B. Pembatasan dan Rumusan Masalah 1. Pembatasan Masalah
Agar masalah yang akan penulis bahas tidak terlalu meluas sehingga dapat mengakibatkan ketidakjelasan maka penulis membuat pembatasan
masalah yakni, membahas peran dan kontribusi KPAI sebagai State Auxiliary Organs yang ditinjau dari pelaksanaan tugas dan wewenangnya pada
perlindungan terhadap anak telantar.
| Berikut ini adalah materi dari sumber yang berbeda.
(** X23. [omitProperty(prop, obj)] on an object returns an object that
    has no own property [prop] and whose other own properties are those of
    [obj], with the same values; omitting the same property again changes
    nothing. *)
Theorem omitProperty_removes_one_key (prop : string) (fields : list (string * value)) :
  exists rest,
    ES6Object.omitProperty prop (Obj fields) = Ok (Obj rest) /\
    lookup prop rest = None /\
    (forall k, k <> prop -> lookup k rest = lookup k fields) /\
    ES6Object.omitProperty prop (Obj rest) = Ok (Obj rest).
Proof.
  eexists. split; [reflexivity |]. split; [| split].
  - apply lookup_filter_same.
  - intros k Hk. now apply lookup_filter_other.
  - simpl. do 2 f_equal.
    induction fields as [| [k v] rest IH]; simpl; [reflexivity |].
    destruct (String.eqb k prop) eqn:Hk; simpl; [exact IH |].
    rewrite Hk. simpl. now rewrite IH.
Qed.

(** ** [binarySearch] *)

Section BinarySearch.

Local Open Scope Z_scope.

Variable array : list Z.
Variable search : Z.

Lemma item_Some (i v : Z) :
  Quality.item array i = Some v ->
  0 <= i < Z.of_nat (length array) /\ nth_error array (Z.to_nat i) = Some v.
Proof.
  unfold Quality.item. destruct (Z.ltb_spec i 0); [discriminate |].
  intros Hn. split; [| exact Hn].
  assert (Z.to_nat i < length array)%nat by (apply nth_error_Some; congruence).
  lia.
Qed.

Lemma item_in_bounds (i : Z) :
  0 <= i < Z.of_nat (length array) -> exists v, Quality.item array i = Some v.
Proof.
  intros Hi. unfold Quality.item. destruct (Z.ltb_spec i 0); [lia |].
  destruct (nth_error array (Z.to_nat i)) as [v |] eqn:Hn; [now exists v |].
  apply nth_error_None in Hn. lia.
Qed.
(* ===== verification/CxxLib.v ===== *)
(** * The parts of the C and C++ standard libraries the sources use

    [<cctype>] in the "C" locale, [strtol]/[atoi] as glibc computes them on a
    64-bit [long], and the operations of [std::string] with positions of type
    [size_t] (an integer below [2 ^ 64], [npos] being [2 ^ 64 - 1]). *)
From stdpp Require Import prelude strings.
From Stdlib Require Import Ascii ZArith Lia.
From S2P Require Import Prelude.

Local Open Scope Z_scope.

(** ** <cctype> *)

Definition is_upper (c : ascii) : bool := (65 <=? uchar c) && (uchar c <=? 90).

Definition is_lower (c : ascii) : bool := (97 <=? uchar c) && (uchar c <=? 122).

Definition is_digit (c : ascii) : bool := (48 <=? uchar c) && (uchar c <=? 57).

(** [isalpha]; bytes above 127 are not letters of the "C" locale. *)
Definition isalpha (c : ascii) : bool := is_upper c || is_lower c.

Definition tolower (c : ascii) : ascii := if is_upper c then char_of_Z (uchar c + 32) else c.

(** Blank, tab, newline, vertical tab, form feed, carriage return. *)
Definition isspace (c : ascii) : bool := (uchar c =? 32) || ((9 <=? uchar c) && (uchar c <=? 13)).

(** Value of a digit of a base up to 36. *)
Definition digit_value (c : ascii) : option Z :=
  if is_digit c then Some (uchar c - 48)
  else if is_upper c then Some (uchar c - 55)
  else if is_lower c then Some (uchar c - 87)
  else None.

(** ** strtol and atoi *)

Fixpoint skip_space (p : str) : str :=
  match p with
  | c :: p' => if isspace c then skip_space p' else p
  | [] => []
  end.

(** The digits of [base] at [p], accumulated on [acc]. *)
Fixpoint read_digits (base acc : Z) (p : str) : Z :=
  match p with
  | c :: p' =>
      match digit_value c with
      | Some d => if d <? base then read_digits base (acc * base + d) p' else acc
      | None => acc
      end
  | [] => acc
  end.

(** In base 16 an optional [0x] or [0X]; a [0x] with no digit after it reads as 0. *)
Definition skip_0x (base : Z) (p : str) : str :=
  match p with
  | "0"%char :: x :: p' => if (base =? 16) && Ascii.eqb (tolower x) "x" then p' else p
  | _ => p
  end.

Definition LONG_MAX : Z := 2 ^ 63 - 1.

Definition LONG_MIN : Z := - 2 ^ 63.

Definition strtol (base : Z) (s : str) : Z :=
  match skip_space (c_str s) with
  | "-"%char :: p => clamp LONG_MIN LONG_MAX (- read_digits base 0 (skip_0x base p))
  | "+"%char :: p => clamp LONG_MIN LONG_MAX (read_digits base 0 (skip_0x base p))
  | p => clamp LONG_MIN LONG_MAX (read_digits base 0 (skip_0x base p))
  end.

(** glibc: [(int) strtol(s, NULL, 10)]. *)
Definition atoi (s : str) : Z := wrap_s 32 (strtol 10 s).

(** The number a string of decimal digits denotes. *)
Definition decimal_value (s : str) : Z := fold_left (fun a c => a * 10 + (uchar c - 48))%Z s 0%Z.

(** ** std::string *)

(** The exceptions of the standard library that the sources can meet. *)
Inductive std_exception : Type :=
| out_of_range
| invalid_argument.

Definition npos : Z := 2 ^ 64 - 1.

Definition str_size (s : str) : Z := Z.of_nat (length s).

(** [s.substr(pos, n)]. *)
Definition substr (s : str) (pos n : Z) : outcome std_exception str :=
  if str_size s <? pos then Throw out_of_range
  else Ret (take (Z.to_nat (Z.min n (str_size s - pos))) (drop (Z.to_nat pos) s)).

(** [s.find(c)]: the first position of [c] from position [i] on. *)
Fixpoint find_from (i : Z) (c : ascii) (s : str) : Z :=
  match s with
  | [] => npos
  | d :: s' => if Ascii.eqb d c then i else find_from (i + 1) c s'
  end.

Definition find_char (s : str) (c : ascii) : Z := find_from 0 c s.

(** [s.find(t)] for a string [t]: whether it is found at all is what the callers ask. *)
Fixpoint is_prefix (t s : str) : bool :=
  match t, s with
  | [], _ => true
  | c :: t', d :: s' => Ascii.eqb c d && is_prefix t' s'
  | _ :: _, [] => false
  end.

Fixpoint contains (s t : str) : bool :=
  is_prefix t s || match s with [] => false | _ :: s' => contains s' t end.

(** The suffix from the last [c], [None] when there is none ([rfind] is [npos]). *)
Fixpoint from_last (c : ascii) (s : str) : option str :=
  match s with
  | [] => None
  | d :: s' =>
      match from_last c s' with
      | Some r => Some r
      | None => if Ascii.eqb d c then Some s else None
      end
  end.

(** ** Facts *)

Lemma tolower_idemp c : tolower (tolower c) = tolower c.
Proof. byte_cases c; reflexivity. Qed.

Lemma tolower_not_upper c : is_upper (tolower c) = false.
Proof. byte_cases c; reflexivity. Qed.

Lemma tolower_id c : is_upper c = false -> tolower c = c.
Proof. unfold tolower. by intros ->. Qed.

Lemma map_tolower_idemp s : map tolower (map tolower s) = map tolower s.
Proof. induction s as [|c s IH]; simpl; [done|]. by rewrite tolower_idemp, IH. Qed.

Lemma clamp_id lo hi z : lo <= z <= hi -> clamp lo hi z = z.
Proof. unfold clamp. lia. Qed.

Lemma clamp_range lo hi z : lo <= hi -> lo <= clamp lo hi z <= hi.
Proof. unfold clamp. lia. Qed.

Lemma wrap_s_id w z : 0 < w -> - 2 ^ (w - 1) <= z < 2 ^ (w - 1) -> wrap_s w z = z.
Proof.
  intros Hw Hz. unfold wrap_s.
  assert (2 ^ w = 2 * 2 ^ (w - 1)) by (rewrite <- Z.pow_succ_r by lia; f_equal; lia).
  rewrite Z.mod_small; lia.
Qed.

Lemma wrap_s_range w z : 0 < w -> - 2 ^ (w - 1) <= wrap_s w z < 2 ^ (w - 1).
Proof.
  intros Hw. unfold wrap_s.
  assert (2 ^ w = 2 * 2 ^ (w - 1)) by (rewrite <- Z.pow_succ_r by lia; f_equal; lia).
  assert (0 < 2 ^ (w - 1)) by (apply Z.pow_pos_nonneg; lia).
  pose proof (Z.mod_pos_bound (z + 2 ^ (w - 1)) (2 ^ w)). lia.
Qed.

Lemma strtol_range base s : LONG_MIN <= strtol base s <= LONG_MAX.
Proof.
  unfold strtol. destruct (skip_space (c_str s)) as [|c p];
    [apply clamp_range; done|].
  byte_cases c; apply clamp_range; done.
Qed.

Lemma read_digits_app base acc s p :
  forallb (fun c => match digit_value c with Some d => d <? base | None => false end) s = true ->
  read_digits base acc (s ++ p) = read_digits base (read_digits base acc s) p.
Proof.
  revert acc. induction s as [|c s IH]; intros acc H; simpl in *; [done|].
  unbool. destruct (digit_value c); [|done]. rewrite H. by apply IH.
Qed.

Lemma find_from_npos i c s : 0 <= i -> i + str_size s <= npos ->
  find_from i c s = npos -> has_char c s = false.
Proof.
  unfold str_size. revert i. induction s as [|d s IH]; intros i Hi Hs H; simpl in *; [done|].
  destruct (Ascii.eqb d c) eqn:E; [lia|].
  unfold has_char. simpl. rewrite Ascii.eqb_sym, E. simpl. eapply IH; [| |exact H]; lia.
Qed.

Lemma find_from_scan i c s : 0 <= i -> i + str_size s <= npos ->
  find_from i c s <> npos ->
  exists a b, s = a ++ c :: b /\ has_char c a = false /\ find_from i c s = i + str_size a.
Proof.
  unfold str_size. revert i. induction s as [|d s IH]; intros i Hi Hs H; simpl in *; [done|].
  destruct (Ascii.eqb d c) eqn:E.
  - apply Ascii.eqb_eq in E. subst. exists [], s. repeat split. simpl. lia.
  - destruct (IH (i + 1)) as (a & b & -> & Ha & Hf); [lia|lia|done|].
    exists (d :: a), b. repeat split.
    + unfold has_char. simpl. by rewrite Ascii.eqb_sym, E.
    + simpl. rewrite Hf. lia.
Qed.

Lemma str_size_app a b : str_size (a ++ b) = str_size a + str_size b.
Proof. unfold str_size. rewrite length_app. lia. Qed.

Lemma str_size_cons c b : str_size (c :: b) = 1 + str_size b.
Proof. unfold str_size. simpl length. lia. Qed.

Lemma str_size_nil : str_size [] = 0.
Proof. done. Qed.

Lemma str_size_nonneg a : 0 <= str_size a.
Proof. unfold str_size. lia. Qed.

Lemma str_size_zero a : (str_size a =? 0) = true <-> a = [].
Proof. unfold str_size. rewrite Z.eqb_eq. destruct a; simpl length; split; intros; done || lia. Qed.
Create Rewrite HintDb str_size.
#[export] Hint Rewrite str_size_app str_size_cons str_size_nil : str_size.

(** Equations and inequalities between sizes of strings and positions. *)
Ltac str_size_lia :=
  autorewrite with str_size in *;
  repeat match goal with
         | |- context [str_size ?s] =>
             lazymatch goal with H : 0 <= str_size s |- _ => fail | _ => pose proof (str_size_nonneg s) end
         | _ : context [str_size ?s] |- _ =>
             lazymatch goal with H : 0 <= str_size s |- _ => fail | _ => pose proof (str_size_nonneg s) end
         end;
  unfold npos in *; lia.

Lemma substr_mid a b c pos n :
  pos = str_size a -> n = str_size b -> substr (a ++ b ++ c) pos n = Ret b.
Proof.
  intros -> ->. unfold substr, str_size. rewrite !length_app.
  destruct (Z.ltb_spec (Z.of_nat (length a + (length b + length c))) (Z.of_nat (length a))); [lia|].
  f_equal. rewrite Nat2Z.id, drop_app_length, Z.min_l by lia.
  rewrite Nat2Z.id. by apply take_app_length.
Qed.

(** A count that reaches the end takes the whole suffix. *)
Lemma substr_end a b pos n : pos = str_size a -> str_size b <= n -> substr (a ++ b) pos n = Ret b.
Proof.
  intros -> Hn. unfold substr, str_size in *. rewrite length_app.
  destruct (Z.ltb_spec (Z.of_nat (length a + length b)) (Z.of_nat (length a))); [lia|].
  f_equal. rewrite Nat2Z.id, drop_app_length, Z.min_r by lia.
  apply take_ge. lia.
Qed.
Dalam penelitian ini penulis akan fokus pada peran KPAI dalam menangani kasus-kasus penelantaran anak diantaranya
kasus penelantaran anak di Cibubur dan kasus penelantaran, kekerasan dan pembunuhan Angeline di Bali sebagai gambaran umum terhadap kasus-kasus
penelantaran anak di Indonesia.
2. Rumusan Masalah
Berdasarkan latar belakang kemunculannya, maka tujuan utama pembentukan State Auxiliary Organs adalah untuk menyelesaikan
masalah-masalah sosial tertentu yang belum mampu diselesaikan oleh lembaga negara primer yang sudah ada. Diantara sekian banyak masalah
sosial di Indonesia, masalah sosial anak khususnya anak telantar merupakan masalah sosial yang harus segera diatasi. Maka, kemunculan KPAI sebagai
State Auxiliary Organs yang bebas dari intervensi politik diharapkan menjadi jawaban atas permasalahan sosial anak khususnya anak telantar yang semakin
lama semakin kompleks.
Namun kenyataannya, tugas dan kewenangan KPAI yang diatur melalui Pasal 76 Undang-undang Nomor 35 tahun 2014 Tentang Perubahan
Atas Undang-undang Nomor 23 tahun 2002 Tentang Perlindungan Anak sangat terbatas. Hal ini mengakibatkan KPAI terkesan tidak optimal dalam
menyelesaikan masalah sosial anak, khususnya masalah anak telantar. Rumusan masalah di atas, penulis rangkum dalam bentuk pertanyaan
sebagai berikut : a.
Bagaimana usaha KPAI dalam perlindungan terhadap anak, khususnya anak telantar?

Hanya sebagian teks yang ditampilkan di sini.